İNGİLTERE Eski Başbakanı
Lord Salisbury’e ithaf edilen bir söz var: “Türkiye, geleceği çok parlak bir
ülkedir ve hep öyle kalacaktır.” Bu ağır söz, sadece sömürgeci/emperyalist düzenin
ironik alaylarından biri değil, aksine plânları ve çalışma şeklini özetleyen bir
nevi itirafıdır aslında.
Demek
istiyorlar ki, “Tıpkı karşısındaki yiyeceğe ulaşmak için içinde bulunduğu çarkı
sürekli çevirmek zorundaki canlılar gibisiniz”. Demek istiyorlar ki, “Sizi bu
hayâlle yaşatır, ancak ne var, ne de yok olmasına izin veririz”. Demek
istiyorlar ki, “Ancak bizim izin verdiğimiz kadar özgürsünüz”. Demek istiyorlar
ki, “Plânları biz yaparız ve ancak biz bozarız”.
Türkiye
Cumhuriyeti neredeyse 100 yaşına girmek üzere. Ancak Türkiye, aynen
Salisbury’nin söylediği gibi, geleceği çok parlak (umut vaat eden) ancak
kendisi henüz o seviyeye gelememiş bir ülke olarak yoluna devam ediyor. Çünkü
önce sömürgeci, şimdi emperyalist düzen bizleri sürekli şekilde kandırmayı başarmış.
Ne zaman o hayâli gerçekleştirmek için adımımızı atacak olsak, amiyane tabirle tokat
yemiş ve yerimize oturtulmuşuz. Hani Anadolu’da derler ya, “ne oldurmuşlar, ne
öldürmüşler”. Onların çizdiği rotayı takip ettiğimizde bizi her zaman
desteklemişler. Ama ne zaman rotadan çıkıp kendi yörüngemize geçmek
istediğimizi gördülerse, bazen silah zoruyla, bazen darbelerle, bazen ekonomik
yaptırımlarla, bazen de içimizdeki yandaşlarını kullanarak karışıklık çıkartmış
ve hemen her seferinde yeniden istedikleri hizaya getirmişler.
Ne
zaman isyan edecek olsak, tıpkı çocuğa şeker verir gibi, bizi övmüş ve parlak
bir gelecek vaat ederek kandırmışlar. Kendi senaryolarında figüran olarak devam
etmişiz. Gerçi biliyorsunuz, bu plân ve yöntem sadece bizim için uygulanmadı.

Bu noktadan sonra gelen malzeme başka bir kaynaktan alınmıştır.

Definition t := list (string * V).

Definition empty : t := [].

(** [d[k]], [None] standing for [KeyError] *)
Fixpoint get (d : t) (k : string) : option V :=
  match d with
  | [] => None
  | (k', v) :: r => if String.eqb k' k then Some v else get r k
  end.

(** [d[k] = v] *)
Fixpoint set (d : t) (k : string) (v : V) : t :=
  match d with
  | [] => [(k, v)]
  | (k', v') :: r =>
      if String.eqb k' k then (k', v) :: r else (k', v') :: set r k v
  end.

(** [d.keys()] *)
Definition keys (d : t) : list string := map fst d.

End Dict.

Arguments t : clear implicits.

End PyDict.

(* ================================================================== *)
(** * Data of the pipeline *)

(** A corner as the OCR engine reports it, and after [int(...)]. *)
Definition raw_point : Type := (Q * Q)%type.
Definition point : Type := (Z * Z)%type.
Definition raw_bbox : Type := list raw_point.
Definition bbox : Type := list point.

(** One element of [reader.readtext(image)]: [(bbox, text, score)]. *)
Record ocr_triple : Type := Triple {
  t_bbox : raw_bbox;
  t_text : string;
  t_score : Q
}.

(** An element of [document.ents]. *)
Record entity : Type := Ent {
  label_ : string;
  text : string
}.

(** The dictionary returned by [text_extraction_and_landmarking]. *)
Record extraction_result : Type := Result {
  full_name : string;
  first_name : string;
  last_name : string;
  box : bbox
}.

(** The exceptions the module can raise. *)
Inductive exn : Type :=
| IndexError      (* list index out of range *)
| KeyError        (* missing dictionary key *)
| Cv2Error        (* cv2 applied to an image that could not be read *)
| UnidentifiedImageError   (* PIL cannot open the file as an image *)
| FileNotFoundError        (* the file to open does not exist *)
| ValueError      (* PIL knows no format for the extension *)
| OSError.        (* the file or the image cannot be written *)

(** [int(x)]: truncation toward zero. *)
Definition py_int (x : Q) : Z := Z.quot (Qnum x) (Zpos (Qden x)).

(** [bbox[i][j] = int(bbox[i][j])] for every corner [i] and [j] in 0, 1. *)
Definition int_bbox (b : raw_bbox) : bbox :=
  map (fun p => (py_int (fst p), py_int (snd p))) b.

(** [x > y] on scores. *)
Definition Qgtb (x y : Q) : bool := negb (Qle_bool x y).

Module TextLocator.

Definition threshold : Q := 25 # 100.

(** [preprocessed_text]: keep letters and spaces, then title-case. *)
Definition preprocess (s : string) : string :=
  PyStr.title
    (PyStr.keep (fun i => PyStr.isalpha i || Ascii.eqb i PyStr.space) s).

(** A triple passes the confidence filter. *)
Definition retained (t : ocr_triple) : bool := Qgtb (t_score t) threshold.

(** One iteration of the loop of [extract_text]. *)
Definition step (text_and_boxes : PyDict.t bbox) (t : ocr_triple)
  : PyDict.t bbox :=
  let b := int_bbox (t_bbox t) in
  let preprocessed_text := preprocess (t_text t) in
  if Qgtb (t_score t) threshold
  then PyDict.set text_and_boxes preprocessed_text b
  else text_and_boxes.
(** * archiver.py: a capacity-bounded archive repository

    A shallow embedding of [archiver.py] (Python 2): the catalog kept in
    [meta.db] (tables [items], [versions], [config]), the entries of the
    repository root, the four command handlers and the [cleanup] pass that
    runs after every handler.

    Layout: Python builtins used by the program, the regular expressions
    handed to [listItems], the data model, the monad of effects, the program
    functions in source order, then the theorems. *)

From Stdlib Require Import ZArith Ascii String List Lia.
From stdpp Require Import base option gmap strings list fin_maps pretty.

Local Open Scope string_scope.
Local Open Scope Z_scope.

(** ** Python builtins *)

Module Py.

(** [str(n)] for an integer: its decimal text. *)
Definition str (n : Z) : string := pretty n.

(** [sys.maxint] of a 64-bit CPython 2: beyond it an integer is a [long] and
    its [repr] carries the suffix [L]. *)
Definition maxint : Z := 2 ^ 63 - 1.

Definition repr (n : Z) : string :=
  if (- maxint - 1 <=? n) && (n <=? maxint) then str n else str n +:+ "L".

Definition digit_of_ascii (c : ascii) : option N :=
  let n := N_of_ascii c in
  if ((48 <=? n) && (n <=? 57))%N then Some (n - 48)%N else None.

Fixpoint parse_digits (s : string) (acc : N) : option N :=
  match s with
  | EmptyString => Some acc
  | String c s' =>
      match digit_of_ascii c with
      | Some d => parse_digits s' (acc * 10 + d)%N
      | None => None
      end
  end.

Definition parse_decimal (s : string) : option N :=
  match s with
  | EmptyString => None
  | _ => parse_digits s 0
  end.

Bizim gibi, başta Ortadoğu olmak üzere hemen her bölgede insanlar “parlak bir
gelecek” vaadiyle kandırıldılar. Kandırılmaya devam ediliyorlar.
Zihniyet
ve amaç değişmedi, kavramlar ve yöntemler değişti
Halkları
etkisizleştirmek yani bir anlamda aptallaştırmak için çalışıyorlar. Emperyalizm,
etkisiz ve tepkisiz halk yığınları yetiştirmeye çalışıyor. Düzenin nihayetinde
insana ihtiyacı var. Çünkü kazanması için ona bir pazar (talep), pazarı
doyuracak üretim (arz), bütün bunları karşılayacak işgücüne ihtiyacı var.

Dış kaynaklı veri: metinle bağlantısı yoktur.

(** X11.  When the draw of a load and an upgrade draw for a scale other
    than 1 are both pending, the load wins in whichever order they finish:
    either way the texture and the silhouette end up holding the load's
    bitmap, the texture scale is 1 and the maximum is the one that bitmap
    gives. *)
Theorem reload_wins_over_pending_upgrade
        (calculateRotationCenter : SVGSkin -> point)
        (load upgrade : DrawRequest) (rotationCenter : option point)
        (newScale : number) (bitmap old : ImageData) (this : SVGSkin) :
  draw_onFinish load = SetSVG_onFinish rotationCenter ->
  draw_onFinish upgrade = GetTexture_onFinish newScale ->
  strict_ne (Num 1) newScale = true ->
  (0 < width bitmap)%Z ->
  (0 < height bitmap)%Z ->
  exists mid1 mid2 end1 end2,
    (forall fuel, (12 <= fuel)%nat ->
       finish calculateRotationCenter fuel load bitmap this = Some mid1
       /\ finish calculateRotationCenter fuel upgrade old mid1 = Some end1
       /\ finish calculateRotationCenter fuel upgrade old this = Some mid2
       /\ finish calculateRotationCenter fuel load bitmap mid2 = Some end2)
    /\ _texture end1 = Some bitmap /\ _texture end2 = Some bitmap
    /\ _silhouette end1 = Some bitmap /\ _silhouette end2 = Some bitmap
    /\ _textureScale end1 = Num 1 /\ _textureScale end2 = Num 1
    /\ _maxTextureScale end1 = _maxTextureScale end2.
Proof.
  intros Hload Hup Hne HW HH.
  destruct (setSVG_onFinish_scales calculateRotationCenter rotationCenter
              (paint bitmap this) HW HH)
    as (n1 & mid1 & Hrun1 & Hcur1 & Hmax1 & Hfit1).
  set (mid2 := getTexture_onFinish newScale (paint old this)).
  destruct (setSVG_onFinish_scales calculateRotationCenter rotationCenter
              (paint bitmap mid2) HW HH)
    as (n2 & end2 & Hrun2 & Hcur2 & Hmax2 & Hfit2).
  destruct (setSVG_onFinish_uploads _ _ _ _ _ (Hrun1 12%nat (le_n _)))
    as (_ & Ht1 & Hs1).
  destruct (setSVG_onFinish_uploads _ _ _ _ _ (Hrun2 12%nat (le_n _)))
    as (_ & Ht2 & Hs2).
  assert (Hstale : getTexture_onFinish newScale (paint old mid1)
                   = paint old mid1).
  { unfold getTexture_onFinish.
    change (_textureScale (paint old mid1)) with (_textureScale mid1).
    rewrite Hcur1. unfold strict_ne in Hne.
    apply negb_true_iff in Hne. now rewrite Hne. }
  exists mid1, mid2, (paint old mid1), end2.
  split; [|repeat split; try assumption].
  - intros fuel Hf. unfold finish. rewrite Hload, Hup, Hstale.
    repeat split; [now apply Hrun1|now apply Hrun2].
  - change (_maxTextureScale mid1 = _maxTextureScale end2).
    rewrite Hmax1, Hmax2. f_equal.
    exact (fits_unique _ _ _ Hfit1 Hfit2).
Qed.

İtiraz etmeyen, sorgulamayan, düşünmeyen, sadece itaat eden ve sınırlarını
çizdikleri konfor alanını terk etmeyecek nesiller yetiştiriyorlar. Sömürgeci
düzen son yüz yılda evirilerek emperyalizm düzenini kurdu. Sömürü düzeni
modernleşti. Yöntemler değişti. Kavramlar değişti. Ancak amaç ve sonuç
değişmedi.
Eskiden
kölelik vardı. Köleliğin ismi değişti, “sistemin parçası olmak” ya da “aidiyet”
şeklini aldı. Eskiden kölelerin elleri, ayakları, bedenleri kelepçeli olurdu.
Şimdi zihinler, düşünceler, iradeler teslim alınmış durumda. Eskiden demir
parmaklıklar ardında hapsederlerdi. Şimdi konfor alanlarına hapsediyorlar
insanları. Önceden ölümle tehdit ediyorlardı. Şimdi yoklukla tehdit ediyorlar.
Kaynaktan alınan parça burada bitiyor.